The loss or the absence of a tooth is a situation that could occur due to various conditions such as dental caries, periodontitis, traumatic injury or various pathological syndromes. The replacement of the lost tooth is very important not only for aesthetic reasons but also for functional purposes. Recent efforts in the field of biomaterials have led to the creation of osseointegrated implants from biocompatible materials which invade in the jaw bone to replace the missing tooth or to provide support. However, the successful outcome of this application depends on many parameters. Although the success rate of the technique is relatively high it is not always adequate as the implant is of different consistency to the recipient substrate. To overcome this shortcoming novel approaches are suggested, deriving from the field of stem cells and tissue engineering. Recently, tooth tissue engineering is providing the scientific ground for novel therapeutic applications regarding the tooth loss, compensating the existing prosthetic methodology. Dental tissue engineering is focusing on three main parameters: the type of cells that should be used, the scaffolds where the cells should be seeded on and the growth factor/molecular signals that should be applied. The present review is focusing on the properties of dental mesechymal stem cells and the current studies in the field of dental engineering and the applications of these cells.


Two main cell types are involved in dental tissue formation: the ameloblasts, of epithelial origin, that form enamel and the odontoblasts of mesenchymal origin, that are responsible for dentin production.

Enamel is formed from ameloblasts that derive from epithelial stem cells. They are the only cells of ectodermal origin that play a role in tooth development. These cells and their ancestor are lost just after the eruption of the tooth and as a result they do not exist in permanent teeth and cannot therefore be stimulated in vivo, to produce enamel.

In animal models, epithelial stem cells were isolated from the 3rd molar of newborn or young (still growing) animals. Initially, the epithelium was isolated and the cells were enzymatically separated and propagated, in vitro. They were combined with mesenchymal stem cells that were isolated from the same tooth and exposed to biomaterials [8-10].

The above approaches are promising regarding the tooth formation/regeneration. However, the clinical applications are challenging because a tooth germ from children is required. The use of autologous stem cells is most wanted and a good reliable source is needed.
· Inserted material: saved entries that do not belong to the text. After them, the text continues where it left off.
(** * sudsolve: the candidate-elimination solver of [solver.py]

    A shallow embedding of [solver.py] and the properties of its solve
    loop.  The board is a numpy array of shape (9, 9) that holds text
    tokens: ["X"] for an unknown cell, any other token for a clue.  This is
    what [create_board] yields for a file in which every column has an
    unknown cell (or another token that is no number); a column without one
    is read as integers, which compare unequal to every candidate, and such
    boards are outside this model.  The dictionary [unknowns] is a Python
    [dict]: keys in insertion order, values replaced in place.  Reading the
    CSV file is not modelled; [pretty_print_board] is modelled by the lines
    it prints. *)

From Stdlib Require Import ZArith Ascii String DecimalString.
From stdpp Require Import base decidable option strings numbers list.

Local Open Scope string_scope.
Local Open Scope list_scope.
Local Open Scope nat_scope.

(** ** Data *)

Abbreviation cell := string (only parsing).
Abbreviation board := (list (list string)) (only parsing).
Abbreviation key := (nat * nat)%type (only parsing).
Abbreviation unknowns := (list (nat * nat * list string)) (only parsing).
Abbreviation state := (list (list string) * list (nat * nat * list string))%type
  (only parsing).

(** The shape of the array.  Every index expression of [solver.py] is built
    from [range(9)], [range(3)] and the keys of [unknowns], so on this shape
    no access raises [IndexError]; the accessors below are total on lists
    and agree with numpy inside the shape. *)
Definition wf_board (b : board) : Prop :=
  length b = 9 ∧ Forall (λ row, length row = 9) b.

(** [board[i][j]] *)
Definition board_get (b : board) (i j : nat) : cell := (b !!! i) !!! j.

(** [board[i][j] = v], also written [board[key] = v] *)
Definition board_set (b : board) (i j : nat) (v : cell) : board :=
  alter (λ row, <[j := v]> row) i b.

(** ** The dictionary *)

(** [unknowns.get(k)] *)
Fixpoint dict_get (u : unknowns) (k : key) : option (list cell) :=
  match u with
  | [] => None
  | (k', v) :: u' => if decide (k' = k) then Some v else dict_get u' k
  end.

(** [unknowns.get(k, [])]; also [unknowns[k]], which the solver only
    evaluates at a key it is iterating over, where no [KeyError] arises. *)
Definition dict_item (u : unknowns) (k : key) : list cell :=
  default [] (dict_get u k).

(** [unknowns[k] = v]: the value is replaced in place, the order of the
    keys is kept; a new key goes to the end. *)
Fixpoint dict_set (u : unknowns) (k : key) (v : list cell) : unknowns :=
  match u with
  | [] => [(k, v)]
  | (k', v') :: u' =>
      if decide (k' = k) then (k, v) :: u' else (k', v') :: dict_set u' k v
  end.

(** The keys, in iteration order. *)
Definition dict_keys (u : unknowns) : list key := u.*1.

(** ** [create_unknowns_dict] *)

Definition all_values : list cell :=
  ["1"; "2"; "3"; "4"; "5"; "6"; "7"; "8"; "9"].

Definition create_unknowns_dict (b : board) : unknowns :=
  i ← seq 0 9;
  j ← seq 0 9;
  if decide (board_get b i j = "X") then [((i, j), all_values)] else [].

(** ** [get_row], [get_column], [get_square] *)

Definition get_row (b : board) (X : nat) : list cell :=
  filter (λ x, x ≠ "X") (b !!! X).

Definition get_column (b : board) (Y : nat) : list cell :=
  filter (λ x, x ≠ "X") ((λ row : list cell, row !!! Y) <$> b).

Definition get_square (b : board) (X Y : nat) : list cell :=
  i ← seq (X / 3 * 3) 3;
  j ← seq (Y / 3 * 3) 3;
  if decide (board_get b i j ≠ "X") then [board_get b i j] else [].
(** * OrderItem controller (controller/device/v1/orderItemController.js)

    A shallow embedding of the twelve request handlers of the OrderItem
    controller, and the properties of its specification.

    The handlers are JavaScript [async] functions.  Each one inspects the
    request, may call the data-access layer ([dbService]) and answers with
    one of the response envelopes of [res].  They are embedded as programs
    of a small monad [js] whose only effects are the ones the source has:
    a thrown exception, and an awaited [dbService] call that either
    resolves with a value or rejects with an error.  A program is run
    against an arbitrary [dbService]; the run records every call made. *)

From stdpp Require Import gmap strings list fin_maps pretty.
From Stdlib Require Import ZArith Ascii.

Set Warnings "-register-all".
Local Open Scope Z_scope.

(** ** JavaScript data *)

(** The values the controller handles: request bodies parsed from JSON,
    path parameters, the caller's identity, and what the data-access layer
    returns.  Numbers are the integer-valued ones (the controller only
    tests a number for being zero, for being less than one and for being
    equal to 11000).  An object is a finite map from property names to
    values.  An array has its elements and, as every JavaScript array
    object, may carry named properties besides ([named]); a parsed JSON
    array has none. *)
Inductive value : Type :=
| VUndef
| VNull
| VBool (b : bool)
| VNum (n : Z)
| VStr (s : string)
| VArr (xs : list value) (named : gmap string value)
| VObj (fs : gmap string value).

Abbreviation obj := (gmap string value).

(** The [Error] objects that reach a [catch] clause. *)
Record error : Type := Error {
  error_name : string;
  error_code : value;
  error_message : string
}.

Definition show_nullish (v : value) : string :=
  match v with VNull => "null" | _ => "undefined" end.

(** The [TypeError] the engine raises (message wording of V8). *)
Definition TypeError (msg : string) : error :=
  {| error_name := "TypeError"; error_code := VUndef; error_message := msg |}.

(** [!!v] *)
Definition truthy (v : value) : bool :=
  match v with
  | VUndef | VNull => false
  | VBool b => b
  | VNum n => negb (n =? 0)
  | VStr s => negb (String.eqb s "")
  | VArr _ _ | VObj _ => true
  end.

(** [typeof v] *)
Definition typeof (v : value) : string :=
  match v with
  | VUndef => "undefined"
  | VNull => "object"
  | VBool _ => "boolean"
  | VNum _ => "number"
  | VStr _ => "string"
  | VArr _ _ | VObj _ => "object"
  end.

(** [v !== null] *)
Definition not_null (v : value) : bool :=
  match v with VNull => false | _ => true end.

(** [typeof v === 'object' && v !== null] *)
Definition is_object (v : value) : bool :=
  String.eqb (typeof v) "object" && not_null v.

(** [Array.isArray(v)] *)
Definition isArray (v : value) : bool :=
  match v with VArr _ _ => true | _ => false end.

(** [v.length] of an array [v]; only read behind [Array.isArray(v)]. *)
Definition array_length (v : value) : Z :=
  match v with VArr xs _ => Z.of_nat (length xs) | _ => 0 end.
(** An ordered list is left as it is. *)
Lemma orderBy_sorted_id (l : list A) :
  StronglySorted prec l -> sort l = l.
Proof.
  induction 1 as [| y l Hl IH Hy]; simpl.
  - reflexivity.
  - rewrite IH. destruct l as [| z l']; simpl.
    + reflexivity.
    + inversion Hy as [| ? ? Hyz _]; subst.
      apply precedesb_spec in Hyz. now rewrite Hyz.
Qed.

Lemma insert_before_all (x : A) (l : list A) :
  Forall (prec x) l -> ins x l = x :: l.
Proof.
  destruct 1 as [| y l Hxy _]; simpl; [reflexivity |].
  apply precedesb_spec in Hxy. now rewrite Hxy.
Qed.

Lemma filter_insert (p : A -> bool) (x : A) (l : list A) :
  StronglySorted prec l ->
  filter p (ins x l) = if p x then ins x (filter p l) else filter p l.
Proof.
  induction 1 as [| y l Hl IH Hy]; simpl.
  - destruct (p x); reflexivity.
  - destruct (precb x y) eqn:Hxy; simpl.
    + destruct (p x); [| reflexivity].
      symmetry. apply insert_before_all.
      apply precedesb_spec in Hxy.
      assert (Hall : Forall (prec x) (y :: l)).
      { constructor; [exact Hxy |]. eapply Forall_impl; [| exact Hy].
        intros z Hz. eapply precedes_trans; eassumption. }
      apply Forall_forall. intros z Hz.
      rewrite Forall_forall in Hall. apply Hall.
      change (In z (filter p (y :: l))) in Hz. now apply filter_In in Hz.
    + rewrite IH. destruct (p y), (p x); simpl; try reflexivity. now rewrite Hxy.
Qed.

(** Ordering and dropping elements commute. *)
Lemma filter_orderBy (p : A -> bool) (l : list A) :
  filter p (sort l) = sort (filter p l).
Proof.
  induction l as [| x l IH]; simpl; [reflexivity |].
  rewrite filter_insert by apply orderBy_sorted.
  rewrite IH. destruct (p x); reflexivity.
Qed.

(** Order carries over to a list whose records have the same keys. *)
Lemma sorted_same_keys (B : Type) (position' id' : B -> Z) (l : list A) (l' : list B) :
  Forall2 (fun x y => position' y = position x /\ id' y = id x) l l' ->
  StronglySorted prec l -> StronglySorted (precedes position' id') l'.
Proof.
  induction 1 as [| x y l l' [Hp Hi] HF IH]; intros Hs.
  - constructor.
  - inversion Hs as [| ? ? Hs' Hall]; subst.
    constructor; [apply IH, Hs' |].
    clear IH Hs Hs'. induction HF as [| x' y' l l' [Hp' Hi'] HF IH'].
    + constructor.
    + inversion Hall as [| ? ? Hx Hall']; subst.
      constructor; [| apply IH', Hall'].
      unfold precedes in *. rewrite Hp, Hi, Hp', Hi'. exact Hx.
Qed.

End OrderByFacts.

(** ** getByViewer: how the output is assembled *)

Section GetByViewerFacts.

Variable E : Collaborators.

Lemma user_findUnique_Some (db : Db.t) (uid w : Z) (user : UserSel.t) :
  Query.user_findUnique db uid w = Some user ->
  UserSel.id user = uid
  /\ UserSel.teams user = Query.userTeams db uid
  /\ UserSel.eventTypes user = Query.userEventTypes db uid w.
Proof.
  unfold Query.user_findUnique, Db.findUser.
  destruct (find _ (Db.users db)) as [u |] eqn:Hfind; [| discriminate].
  intros H. injection H as <-. simpl.
  apply find_some in Hfind as [_ Hid]. apply Z.eqb_eq in Hid.
  repeat split; assumption.
Qed.

Lemma normalizeMembership_Ok (m m' : MembershipSel.t) :
  normalizeMembership E m = Ok m' ->
  exists metadata,
    m' = MembershipSel.mk (MembershipSel.role m)
           (TeamSel.set_metadata metadata (MembershipSel.team m)).
Proof.
  unfold normalizeMembership. intros H.
  apply bindR_Ok in H as (md & _ & H). injection H as <-. now exists md.
Qed.

Lemma membershipKept_normalized (input : option Input.t) (m m' : MembershipSel.t) :
  normalizeMembership E m = Ok m' ->
  membershipKept E input m' = membershipKept E input m.
Proof.
  intros H. apply normalizeMembership_Ok in H as (md & ->). reflexivity.
Qed.

(** What [teamGroup] returns for a membership, field by field. *)
Lemma teamGroup_Ok (uid : Z) (input : option Input.t)
    (tms : list TeamMembership.t) (m : MembershipSel.t) (g : EventTypeGroup.t) :
  teamGroup E uid input tms m = Ok g ->
  exists mapped,
    mapR (mapEventType E) (TeamSel.eventTypes (MembershipSel.team m)) = Ok mapped
    /\ EventTypeGroup.teamId g = Some (TeamSel.id (MembershipSel.team m))
    /\ EventTypeGroup.parentId g = TeamSel.parentId (MembershipSel.team m)
    /\ EventTypeGroup.membershipRole g =
         Some (strongerOr
                 (findOrgMembership tms (TeamSel.parentId (MembershipSel.team m)))
                 (MembershipSel.role m) (MembershipSel.role m))
    /\ Profile.slug (EventTypeGroup.profile g) =
         resolveSlug input (TeamSel.slug (MembershipSel.team m))
           (TeamSel.parentId (MembershipSel.team m))
    /\ GroupMetadata.readOnly (EventTypeGroup.metadata g) =
         resolveReadOnly
           (findOrgMembership tms (TeamSel.parentId (MembershipSel.team m)))
           (MembershipSel.role m) (TeamSel.parentId (MembershipSel.team m))
    /\ EventTypeGroup.eventTypes g =
         teamGroupEventTypes E uid input (MembershipSel.role m) mapped.
Proof.
  unfold teamGroup. intros H.
  apply bindR_Ok in H as (md & _ & H).
  apply bindR_Ok in H as (mapped & Hmapped & H).
  injection H as <-. exists mapped. simpl in *. repeat split. exact Hmapped.
Qed.

(** A call that returns has read the viewer and built the personal group, if
    it is included, followed by one group per membership that is kept. *)
Lemma getByViewerHandler_Ok (db : Db.t) (uid : Z) (input : option Input.t)
    (out : Output.t) :
  getByViewerHandler E db uid input = Ok out ->
  exists user memberships userEventTypes teamGroups,
    Query.user_findUnique db uid
      (getPrismaWhereUserIdFromFilter E uid (input_filters input)) = Some user
    /\ mapR (normalizeMembership E) (Query.userTeams db uid) = Ok memberships
    /\ mapR (mapEventType E) (UserSel.eventTypes user) = Ok userEventTypes
    /\ mapR (teamGroup E uid input (teamMembershipsOf (Query.userTeams db uid)))
         (filter (membershipKept E input) memberships) = Ok teamGroups
    /\ Output.eventTypeGroups out =
         (if personalGroupIncluded E input uid
          then [personalGroup E user (filter notManaged userEventTypes)]
          else []) ++ teamGroups.
Proof.
  unfold getByViewerHandler. intros H.
  apply bindR_Ok in H as (_ & _ & H).
  destruct (Query.user_findUnique db uid _) as [user |] eqn:Huser; [| discriminate].
  destruct (user_findUnique_Some _ _ _ _ Huser) as (Hid & Hteams & _).
  unfold groupsOfUser in H. rewrite Hid, Hteams in H.
  apply bindR_Ok in H as (memberships & Hm & H).
  apply bindR_Ok in H as (uets & Hu & H).
  apply bindR_Ok in H as (tgs & Ht & H).
  injection H as <-. exists user, memberships, uets, tgs. simpl.
  repeat split; assumption.
Qed.

(** A rejection by the rate limiter ends the call before any query. *)
Lemma getByViewerHandler_rate_limited (db : Db.t) (uid : Z) (input : option Input.t)
    (e : Error) :
  checkRateLimitAndThrowError E uid = Err e ->
  getByViewerHandler E db uid input = Err e.
Proof. unfold getByViewerHandler. now intros ->. Qed.

(** A viewer id that does not resolve is an internal error. *)
Lemma getByViewerHandler_unknown_viewer (db : Db.t) (uid : Z) (input : option Input.t) :
  checkRateLimitAndThrowError E uid = Ok tt ->
  Db.findUser db uid = None ->
  getByViewerHandler E db uid input
  = Err (TRPCError INTERNAL_SERVER_ERROR "INTERNAL_SERVER_ERROR").
Proof.
  unfold getByViewerHandler, Query.user_findUnique. now intros -> ->.
Qed.

(** Every group with a team id was built from one of the viewer's accepted
    memberships that passed the membership filter. *)
Lemma team_group_origin (db : Db.t) (uid : Z) (input : option Input.t)
    (out : Output.t) (g : EventTypeGroup.t) :
  getByViewerHandler E db uid input = Ok out ->
  In g (Output.eventTypeGroups out) ->
  EventTypeGroup.teamId g <> None ->
  exists m metadata,
    In m (Query.userTeams db uid)
    /\ membershipKept E input m = true
    /\ teamGroup E uid input (teamMembershipsOf (Query.userTeams db uid))
         (MembershipSel.mk (MembershipSel.role m)
            (TeamSel.set_metadata metadata (MembershipSel.team m))) = Ok g.
Proof.
  intros H Hin Hteam.
  apply getByViewerHandler_Ok in H as (user & ms & uets & tgs & _ & Hms & _ & Htgs & Hout).
  rewrite Hout in Hin. apply in_app_or in Hin as [Hin | Hin].
  - destruct (personalGroupIncluded E input uid); simpl in Hin; [| contradiction].
    destruct Hin as [<- | []]. now elim Hteam.
  - destruct (mapR_In_image _ _ _ _ Htgs Hin) as (m' & Hm' & Hg).
    apply filter_In in Hm' as [Hm' Hkept].
    destruct (mapR_In_image _ _ _ _ Hms Hm') as (m & Hm & Hnorm).
    rewrite (membershipKept_normalized input _ _ Hnorm) in Hkept.
    apply normalizeMembership_Ok in Hnorm as (md & ->).
    exists m, md. repeat split; assumption.
Qed.

(** Every accepted membership that passes the membership filter has its group
    in the output. *)
Lemma team_group_present (db : Db.t) (uid : Z) (input : option Input.t)
    (out : Output.t) (m : MembershipSel.t) :
  getByViewerHandler E db uid input = Ok out ->
  In m (Query.userTeams db uid) ->
  membershipKept E input m = true ->
  exists g,
    In g (Output.eventTypeGroups out)
    /\ EventTypeGroup.teamId g = Some (TeamSel.id (MembershipSel.team m)).
Proof.
  intros H Hm Hkept.
  apply getByViewerHandler_Ok in H as (user & ms & uets & tgs & _ & Hms & _ & Htgs & Hout).
  destruct (mapR_In_source _ _ _ _ Hms Hm) as (m' & Hm' & Hnorm).
  assert (Hkept' : membershipKept E input m' = true)
    by now rewrite (membershipKept_normalized input _ _ Hnorm).
  assert (Hin : In m' (filter (membershipKept E input) ms))
    by (apply filter_In; now split).
  destruct (mapR_In_source _ _ _ _ Htgs Hin) as (g & Hg & Hbuilt).
  exists g. split.
  - rewrite Hout. apply in_or_app. now right.
  - apply teamGroup_Ok in Hbuilt as (_ & _ & Hid & _).
    apply normalizeMembership_Ok in Hnorm as (md & ->). exact Hid.
Qed.

End GetByViewerFacts.

(** ** getByViewer: the team filter *)

Section TeamFilter.

Variable E : Collaborators.

Lemma teamIdsInclude_listed (f : Filters.t) (id : Z) :
  teamIdsInclude (Some f) (Some id) = true
  <-> exists l, Filters.teamIds f = Some l /\ In id l.
Proof.
  unfold teamIdsInclude. rewrite number_or_zero.
  destruct (Filters.teamIds f) as [l |].
  - rewrite includes_In. split.
    + intros H. now exists l.
    + intros (l' & Heq & H). now injection Heq as <-.
  - split; [discriminate | intros (l & Heq & _); discriminate].
Qed.

Lemma membershipKept_active (input : option Input.t) (f : Filters.t)
    (m : MembershipSel.t) :
  input_filters input = Some f ->
  hasFilter E f = true ->
  TeamSel.isOrganization (MembershipSel.team m) = false ->
  membershipKept E input m = teamIdsInclude (Some f) (Some (TeamSel.id (MembershipSel.team m))).
Proof.
  intros Hf Hactive Horg. unfold membershipKept, noActiveFilter.
  now rewrite Horg, Hf, Hactive.
Qed.

(** C1, as amended. Under an active filter set, the group of an accepted
    non-organization membership is in [eventTypeGroups] if and only if the
    team's id is listed in [filters.teamIds]; a filter set without a team-id
    criterion lets no team group through. *)
Theorem team_group_included_iff_listed (db : Db.t) (uid : Z)
    (input : option Input.t) (f : Filters.t) (out : Output.t) (m : MembershipSel.t) :
  input_filters input = Some f ->
  hasFilter E f = true ->
  getByViewerHandler E db uid input = Ok out ->
  In m (Query.userTeams db uid) ->
  TeamSel.isOrganization (MembershipSel.team m) = false ->
  (hasTeamGroup out (TeamSel.id (MembershipSel.team m))
   <-> exists l, Filters.teamIds f = Some l /\ In (TeamSel.id (MembershipSel.team m)) l).
Proof.
  intros Hf Hactive Hout Hm Horg. split.
  - intros (g & Hg & Hid).
    destruct (team_group_origin E db uid input out g Hout Hg) as (m' & md & _ & Hkept & Hbuilt).
    { rewrite Hid. discriminate. }
    apply teamGroup_Ok in Hbuilt as (_ & _ & Hid' & _). simpl in Hid'.
    rewrite Hid in Hid'. injection Hid' as Hid'. rewrite Hid'.
    apply teamIdsInclude_listed.
    unfold membershipKept, noActiveFilter in Hkept. rewrite Hf, Hactive in Hkept.
    destruct (TeamSel.isOrganization (MembershipSel.team m')); [discriminate |].
    exact Hkept.
  - intros Hlisted. apply teamIdsInclude_listed in Hlisted.
    apply (team_group_present E db uid input out m Hout Hm).
    now rewrite (membershipKept_active input f m Hf Hactive Horg).
Qed.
The mesenchymal stem cells are non hematopoietic, multipotent cells that can proliferate and differentiate into a range of cell types comprising various tissues. They were characterized for the first time, 48 years ago, by Dr Friedenstein and his scientific group, when they identified a specific cell population in the bone marrow [11]. These cells demonstrated specific properties such as:

  1. fibroblast-like morphology,
  2. ability to adhere on plastic tissue-culture surfaces, and
  3. osteogenic potency.

They express explicit protein markers (proteins of the cell membrane existing in these cells) such as CD90, CD73, CD105, CD44, and they are negative for CD34, CD31, CD45 [12]. They are multipotent and they can differentiate to osteoblasts, neuroblasts, cartilage, endothelial, muscle and adipose cells [13]. Mesenchymal stem cells are also found in: adipose tissue, skeletal muscle, join fluid, amniotic fluid, cord blood, umbilical cord and teeth. Due to their presence in the teeth, their properties and the relatively easy isolation technique, the dental mesechymal stem cells are currently studied extensively, becoming a potential, novel, important tool of tissue engineering and regenerative medicine.

Various mesenchymal stem cell populations exist in the tooth. According to their position in the tooth they can be grouped as:

  • Dental Pulp Stem Cells, DPSCs [14]
  • Stem cells from Human Exfoliated Deciduous teeth, SHEDs [15]
  • PerioDontal Ligament Stem Cells, PDLSCs [16]
  • Dental Follicle Stem Cells, DFSCs [17]
  • Stem Cells from the dental Apical Papilla, SCAPs [18].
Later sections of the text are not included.